» **Work to complete**
Using the data below, return the stretch from the line that contains "pose proof (Z.log2_spec a Ha) as [Hal _]." through the line that contains "unfold JS.pow2Q at 1.", both included, exactly as it stands and nothing beyond it.

» **Dataset entries**

(** * The Uniswap V2 connector of the gateway (connectors/uniswap/uniswap.ts)

    A shallow embedding of the class [Uniswap]: its instance registry, pool
    initialisation, the two quote operations, trade execution and the route
    description, with the statements of its specification proved against it.

    Conventions.
    - A JavaScript [string] is a [string]; a [number] is a binary64 [float];
      a [BigNumber] is a [Z]; an optional parameter or field is an [option]
      ([None] is [undefined] or [null]).
    - The collaborators the class calls but does not define (the Ethereum
      service, the JSON-RPC provider behind ethers contracts, @uniswap/sdk,
      the configuration, the logger) are records of functions. An awaited
      call that goes to the chain may reject, and a constructor or function
      of the SDK may throw (its invariants), so both return an [outcome].
      The nonce manager is modelled from its description in the
      specification.
    - A method is a computation in the monad [M]: it threads the [World]
      (the instance, the log, the nonce manager, the trace of chain calls)
      and may throw; what was mutated before a throw stays mutated. *)

From Stdlib Require Import Floats ZArith.
From stdpp Require Import gmap strings list pretty.
(** * SumTube: the content-acquisition and chunking layer

    A shallow embedding of [sumtube/youtube_client.py] (class [YouTubeClient]):
    Python strings are lists of Unicode code points, Python integers are [Z],
    dictionaries are finite maps, and the effects of the methods (file reads
    and writes, [print], the transcript service, HTTP requests) are threaded
    through an explicit [world] by a small state-and-exception monad. *)

From Stdlib Require Import ZArith NArith Lia Ascii.
From Stdlib Require Import Floats.PrimFloat.
From stdpp Require Import base list strings gmap pretty.

#[local] Set Warnings "-register-all".

(** ** Python strings *)

(** A Python [str] is a sequence of code points. *)
Abbreviation str := (list N).

(** The [str] written by an ASCII literal. *)
Definition py (s : string) : str :=
  (fun a => N_of_ascii a) <$> String.list_ascii_of_string s.

(** [len(x)] as a Python integer. *)
Definition len {A} (l : list A) : Z := Z.of_nat (length l).

(** A slice bound as [PySlice_AdjustIndices] clamps it: a negative bound
    counts from the end, and every bound is cut to [0 .. len]. *)
Definition slice_bound (n i : Z) : Z :=
  if (i <? 0)%Z then Z.max (i + n) 0 else Z.min i n.

(** [l[start:stop]] (step 1). *)
Definition py_slice {A} (l : list A) (start stop : Z) : list A :=
  let lo := slice_bound (len l) start in
  let hi := slice_bound (len l) stop in
  take (Z.to_nat (hi - lo)) (drop (Z.to_nat lo) l).

(** [str.isspace] on one code point (CPython's [_PyUnicode_IsWhitespace]). *)
Definition is_whitespace (c : N) : bool :=
  ((9 <=? c) && (c <=? 13) || (28 <=? c) && (c <=? 32)
   || (c =? 133) || (c =? 160) || (c =? 5760)
   || (8192 <=? c) && (c <=? 8202)
   || (c =? 8232) || (c =? 8233) || (c =? 8239) || (c =? 8287)
   || (c =? 12288))%N.

Fixpoint lstrip (s : str) : str :=
  match s with
  | c :: s' => if is_whitespace c then lstrip s' else s
  | [] => []
  end.

Fixpoint rstrip (s : str) : str :=
  match s with
  | c :: s' =>
      match rstrip s' with
      | [] => if is_whitespace c then [] else [c]
      | r => c :: r
      end
  | [] => []
  end.

(** [s.strip()]. *)
Definition strip (s : str) : str := rstrip (lstrip s).

(** [sep.join(parts)]. *)
Fixpoint join (sep : str) (parts : list str) : str :=
  match parts with
  | [] => []
  | [p] => p
  | p :: ps => p ++ sep ++ join sep ps
  end.

(** A character of the ASCII range. *)
Definition is_ascii (c : N) : bool := (c <? 128)%N.

(** What a file opened for reading in text mode (the default [newline=None])
    makes of the text it holds: a carriage return, with the line feed behind
    it if there is one, is read as one line feed. *)
Fixpoint universal_newlines (s : str) : str :=
  match s with
  | [] => []
  | c :: s' =>
      if (c =? 13)%N then
        10%N :: match s' with
                | d :: s'' =>
                    if (d =? 10)%N then universal_newlines s'' else universal_newlines s'
                | [] => []
                end
      else c :: universal_newlines s'
  end.
(** 2^L <= a / b *)
Lemma log2Quot_le (a b : Z) :
  0 < a -> 0 < b ->
  (JS.pow2Q (JS.log2Quot a b) <= inject_Z a / inject_Z b)%Q.
Proof.
  intros Ha Hb. unfold JS.log2Quot.
  set (e0 := Z.log2 a - Z.log2 b).
  destruct (scale2_value a b (- e0) Hb) as [Hd Hv].
  destruct (JS.scale2 a b (- e0)) as [n d]. simpl in Hd, Hv.
  assert (0 < inject_Z b)%Q as Hbq.
  { change 0%Q with (inject_Z 0). by rewrite <- Zlt_Qlt. }
  assert (0 < inject_Z d)%Q as Hdq.
  { change 0%Q with (inject_Z 0). by rewrite <- Zlt_Qlt. }
  destruct (d <=? n) eqn:E.
  - apply Z.leb_le in E.
    assert (1 <= inject_Z n / inject_Z d)%Q as H1.
    { apply Qle_shift_div_l; [done|]. rewrite Qmult_1_l. by rewrite <- Zle_Qle. }
    rewrite Hv in H1.
    assert (inject_Z a / inject_Z b
            == inject_Z a / inject_Z b * JS.pow2Q (- e0) * JS.pow2Q e0)%Q as ->.
    { rewrite <- Qmult_assoc, <- pow2Q_add.
      replace (- e0 + e0) with 0 by lia. rewrite pow2Q_0. ring. }
    rewrite <- (Qmult_1_l (JS.pow2Q e0)) at 1.
    apply Qmult_le_compat_r; [done|]. apply Qlt_le_weak, pow2Q_pos.
  - clear E Hv Hd Hdq n d.
    pose proof (Z.log2_spec a Ha) as [Hal _].
    pose proof (Z.log2_spec b Hb) as [_ Hbu].
    pose proof (Z.log2_nonneg a). pose proof (Z.log2_nonneg b).
    apply Qle_shift_div_l; [done|].
    apply Qle_trans with (JS.pow2Q (e0 - 1) * JS.pow2Q (Z.succ (Z.log2 b)))%Q.
    + apply Qmult_le_l; [apply pow2Q_pos|].
      unfold JS.pow2Q at 1.
      destruct (0 <=? Z.succ (Z.log2 b)) eqn:E; [|apply Z.leb_gt in E; lia].
      rewrite <- Zle_Qle. lia.
    + rewrite <- pow2Q_add. replace (e0 - 1 + Z.succ (Z.log2 b)) with (Z.log2 a) by lia.
      unfold JS.pow2Q.
      destruct (0 <=? Z.log2 a) eqn:E; [|apply Z.leb_gt in E; lia].
      by rewrite <- Zle_Qle.
Qed.

Lemma inject_Z_pos (z : Z) : 0 < z -> (0 < inject_Z z)%Q.
Proof. intros H. change 0%Q with (inject_Z 0). by rewrite <- Zlt_Qlt. Qed.

(** The error of a rounding in the range of the normal doubles is at most
    2^-53 of the number rounded. *)
Lemma roundDoublePos_error (a b : Z) :
  0 < a -> 0 < b ->
  (JS.pow2Q (-1022) <= inject_Z a / inject_Z b)%Q ->
  (Qabs (JS.roundDoublePos a b - inject_Z a / inject_Z b)
   <= inject_Z a / inject_Z b * JS.pow2Q (-53))%Q.
Proof.
  intros Ha Hb Hn. unfold JS.roundDoublePos.
  set (e := Z.max (JS.log2Quot a b) (-1022)).
  assert (JS.pow2Q e <= inject_Z a / inject_Z b)%Q as He.
  { unfold e. destruct (Z.max_spec (JS.log2Quot a b) (-1022)) as [[_ ->]|[_ ->]];
      [done | by apply log2Quot_le]. }
  destruct (scale2_value a b (52 - e) Hb) as [Hd Hv].
  destruct (JS.scale2 a b (52 - e)) as [n d]. simpl in Hd, Hv.
  rewrite Qred_correct.
  pose proof (nearestEven_bound n d Hd) as Hm.
  set (m := inject_Z (JS.nearestEven n d)) in *.
  set (P := JS.pow2Q (e - 52)).
  assert (JS.pow2Q (52 - e) * P == 1)%Q as H1.
  { unfold P. rewrite <- pow2Q_add. replace (52 - e + (e - 52)) with 0 by lia.
    reflexivity. }
  assert (m * P - inject_Z a / inject_Z b
          == (m - inject_Z n / inject_Z d) * P)%Q as ->.
  { rewrite Hv.
    transitivity (m * P - inject_Z a / inject_Z b * (JS.pow2Q (52 - e) * P))%Q.
    - rewrite H1. ring.
    - ring. }
  rewrite Qabs_Qmult, (Qabs_pos P) by apply Qlt_le_weak, pow2Q_pos.
  apply Qle_trans with ((1 # 2) * P)%Q.
  - apply Qmult_le_compat_r; [done | apply Qlt_le_weak, pow2Q_pos].
  - assert ((1 # 2) * P == JS.pow2Q e * JS.pow2Q (-53))%Q as ->.
    { unfold P. rewrite <- pow2Q_add.
      replace (e - 52) with (e + -53 + 1) by lia.
      rewrite (pow2Q_add (e + -53) 1).
      assert (JS.pow2Q 1 == 2)%Q as -> by reflexivity.
      field. }
    apply Qmult_le_compat_r; [done | apply Qlt_le_weak, pow2Q_pos].
Qed.

Lemma roundDouble_0 (x : Q) : (x == 0)%Q -> JS.roundDouble x = 0%Q.
Proof.
  destruct x as [n d]. unfold Qeq. simpl. rewrite Z.mul_1_r. by intros ->.
Qed.

Lemma roundDouble_error (x : Q) :
  (JS.pow2Q (-1022) <= x)%Q ->
  (Qabs (JS.roundDouble x - x) <= x * JS.pow2Q (-53))%Q.
Proof.
  intros Hx.
  assert (0 < x)%Q as Hp by (eapply Qlt_le_trans; [apply pow2Q_pos | exact Hx]).
  destruct x as [[|a|a] d]; [done| |done].
  change (JS.roundDouble (Z.pos a # d))
    with (JS.roundDoublePos (Z.pos a) (Z.pos d)).
  rewrite (Qmake_Qdiv (Z.pos a) d) in Hx |- *.
  by apply roundDoublePos_error.
Qed.

Lemma percentage_0 (total : Z) : percentage 0 total = 0%Q.
Proof.
  unfold percentage, JS.multiply, JS.divide.
  rewrite (roundDouble_0 (inject_Z 0 / inject_Z total)).
  - by apply roundDouble_0.
  - unfold Qdiv. by rewrite Qmult_0_l.
Qed.

Lemma percentage_error (x total : Z) :
  0 <= x -> 0 < total <= 2 ^ 53 ->
  (Qabs (percentage x total - inject_Z x / inject_Z total * 100)
   <= inject_Z x / inject_Z total * (300 # 2 ^ 53))%Q.
Proof.
  intros Hx [Ht Hb].
  destruct (Z.eq_dec x 0) as [->|Hx0].
  { rewrite percentage_0. unfold Qdiv. rewrite !Qmult_0_l. done. }
  set (q := (inject_Z x / inject_Z total)%Q).
  set (u := JS.pow2Q (-53)).
  assert (0 < u)%Q as Hu0 by apply pow2Q_pos.
  assert (u <= 1)%Q as Hu1 by (apply Qle_bool_imp_le; reflexivity).
  assert (u <= q)%Q as Hq.
  { unfold q. apply Qle_shift_div_l; [by apply inject_Z_pos|].
    apply Qle_trans with 1%Q.
    - apply Qle_trans with (u * inject_Z (2 ^ 53))%Q.
      + apply Qmult_le_l; [done|]. by rewrite <- Zle_Qle.
      + apply Qle_bool_imp_le. reflexivity.
    - change 1%Q with (inject_Z 1). rewrite <- Zle_Qle. lia. }
  assert (JS.pow2Q (-1022) <= q)%Q as Hn.
  { eapply Qle_trans; [|exact Hq]. apply Qle_bool_imp_le. reflexivity. }
  pose proof (roundDouble_error q Hn) as H1. fold u in H1.
  unfold percentage, JS.multiply, JS.divide. fold q.
  set (d1 := JS.roundDouble q) in *.
  apply Qabs_Qle_condition in H1 as [H1l H1u].
  assert (0 <= q * u)%Q as HA by (apply Qmult_le_0_compat; lra).
  assert (q * u <= q)%Q as HAq.
  { rewrite <- (Qmult_1_r q) at 2. apply Qmult_le_l; lra. }
  assert (d1 * u <= 2 * (q * u))%Q as HB.
  { rewrite Qmult_assoc. apply Qmult_le_compat_r; lra. }
  assert (0 <= d1 * u)%Q as HB0 by (apply Qmult_le_0_compat; lra).
  assert (JS.pow2Q (-1022) <= d1 * 100)%Q as Hn1.
  { apply Qle_trans with (u * 50)%Q; [apply Qle_bool_imp_le; reflexivity|].
    assert (u <= 1 # 2)%Q by (apply Qle_bool_imp_le; reflexivity).
    assert (q * u <= q * (1 # 2))%Q by (apply Qmult_le_l; lra).
    lra. }
  pose proof (roundDouble_error (d1 * 100) Hn1) as H2. fold u in H2.
  apply Qabs_Qle_condition in H2 as [H2l H2u].
  apply Qabs_Qle_condition.
  assert (q * (300 # 2 ^ 53) == 300 * (q * u))%Q as ->.
  { unfold u. assert (JS.pow2Q (-53) == 1 # 2 ^ 53)%Q as -> by reflexivity.
    assert ((300 # 2 ^ 53) == 300 * (1 # 2 ^ 53))%Q as -> by reflexivity.
    ring. }
  set (p := JS.roundDouble (d1 * 100)) in *.
  split; lra.
Qed.

Lemma percentage_pos (x total : Z) :
  0 <= x -> 0 < total <= 2 ^ 53 ->
  ((0 < percentage x total)%Q <-> 0 < x).
Proof.
  intros Hx Ht. split.
  - intros Hp. destruct (Z.eq_dec x 0) as [->|]; [|lia].
    rewrite percentage_0 in Hp. by apply Qlt_irrefl in Hp.
  - intros Hx0. pose proof (percentage_error x total Hx Ht) as He.
    apply Qabs_Qle_condition in He as [He _].
    set (q := (inject_Z x / inject_Z total)%Q) in *.
    assert (0 < q)%Q as Hq.
    { unfold q. apply Qlt_shift_div_l; [apply inject_Z_pos; lia|].
      rewrite Qmult_0_l. by apply inject_Z_pos. }
    assert (q * (300 # 2 ^ 53) <= q * 1)%Q as H1.
    { apply Qmult_le_l; [done|]. apply Qle_bool_imp_le. reflexivity. }
    lra.
Qed.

» **Output below**
    pose proof (Z.log2_spec a Ha) as [Hal _].
    pose proof (Z.log2_spec b Hb) as [_ Hbu].
    pose proof (Z.log2_nonneg a). pose proof (Z.log2_nonneg b).
    apply Qle_shift_div_l; [done|].
    apply Qle_trans with (JS.pow2Q (e0 - 1) * JS.pow2Q (Z.succ (Z.log2 b)))%Q.
    + apply Qmult_le_l; [apply pow2Q_pos|].
      unfold JS.pow2Q at 1.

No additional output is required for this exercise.